Saturday morning, dignitaries welcomed the 155-meter de­stroyer with a ceremony held aboard the ship while it rested about 2.5 km off the Siha­nouk­ville port.

“On behalf of [Sihanoukville] authorities and myself, I strongly appreciate and warmly welcome to the porting of the US Navy warship” said Siha­noukville Gover­nor Sboang Sarath. “These activities are evidence of unity, friendship, and a working relationship be­tween both our countries.”

Piper Campbell, charge d’af­faires of the US Embassy in Phnom Penh, also spoke: “[W]e should save the opportunity to stand here as friends and partners in the fight against terrorism, in supporting regional stability and security and in improving the lives of Cambodians through some of the programs our navies are jointly holding for this visit.”

This weekend, the USS Mustin was flanked by a trio of RCAF naval ships, a partnership that will lead to an expertise swap slated for Tuesday.
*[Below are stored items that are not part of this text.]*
(** C10. At a leaf [pull] works on the first target and on the first
    schema name of that target.  The further targets and names are ignored
    without a word: the call is the call made with only the first target,
    cut down to its first name (the collaborators answering for the target
    cut down as for the whole one).  With no target at all, or no schema
    name, the call ends in the panic of an index out of range, not in a
    returned code. *)
Theorem leaf_uses_first_target_and_name fuel cfg seen w tr :
  IsLeaf E w (Dir cfg) = true →
  (∀ t ts,
     Targets E w cfg = t :: ts →
     Target_Schema E w (first_name_only t) = Target_Schema E w t →
     TemporarySchema E (set_temp_schema (Some (Path (Dir cfg))) w) (first_name_only t)
       = TemporarySchema E (set_temp_schema (Some (Path (Dir cfg))) w) t →
     pull E (S fuel) cfg seen w tr
       = pull (with_Targets (λ _ _, [first_name_only t]) E) (S fuel) cfg seen w tr)
  ∧ (Targets E w cfg = [] →
     pull E (S fuel) cfg seen w tr
       = Some (Result (Panic IndexOutOfRange) seen w (tr ++ [PrintUpdating (Path (Dir cfg))])))
  ∧ (∀ t ts,
       Targets E w cfg = t :: ts → SchemaNames t = [] →
       pull E (S fuel) cfg seen w tr
         = Some (Result (Panic IndexOutOfRange) seen w (tr ++ [PrintUpdating (Path (Dir cfg))]))).
Proof.
  intros Hleaf. simpl. rewrite Hleaf. split_and!.
  - intros t ts Ht Hschema Htemp. f_equal. unfold pull_leaf. simpl. rewrite Ht.
    destruct (SchemaNames t) as [|name names] eqn:Hn; simpl; [done|].
    rewrite Hschema.
    destruct (Target_Schema E w t name) as [to|]; [|done].
    unfold PopulateTemporarySchema. simpl.
    destruct (populate_error E w cfg); [done|].
    rewrite Htemp.
    by rewrite (applyTableDiffs_with_Targets _ cfg t (first_name_only t)).
  - intros Ht. unfold pull_leaf. by rewrite Ht.
  - intros t ts Ht Hn. unfold pull_leaf. by rewrite Ht, Hn.
Qed.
US seamen and wom­en will demonstrate to about 20 RCAF members search and rescue, shipboard firefighting, and helicopter techniques, said US Lieutenant Justin Fair.

Ongoing aid projects were also showcased Saturday. At Hun Sen Khrong Primary School a handful of US Navy civil engineers painted exterior walls with a cream-colored layer of paint.

“I like it, I like helping the community when we go places,” said 19-year-old Racheal Bass, of the US state of Georgia. “I feel like that if we can help them in any way, we should.”

That attitude didn’t go unnoticed: “I am very pleased, they are working very hard from 6 am to 6 pm to renovate the old school,” said Prum Sarang, deputy principal of Hun Sen Khrong Primary School, while renovations were taking place. “Their deeds are a good model for the students, Cam­bodians, and teachers.”

Hoeus Vuthy, 11, a sixth-grader, said he was inspired by seeing the US Navy at work. “I am very excited. They [the US Navy] are different from the Cambodian army. They are much more friendly and gentle. I want to be the army in the future because I see how the army could help the weak and the poor.”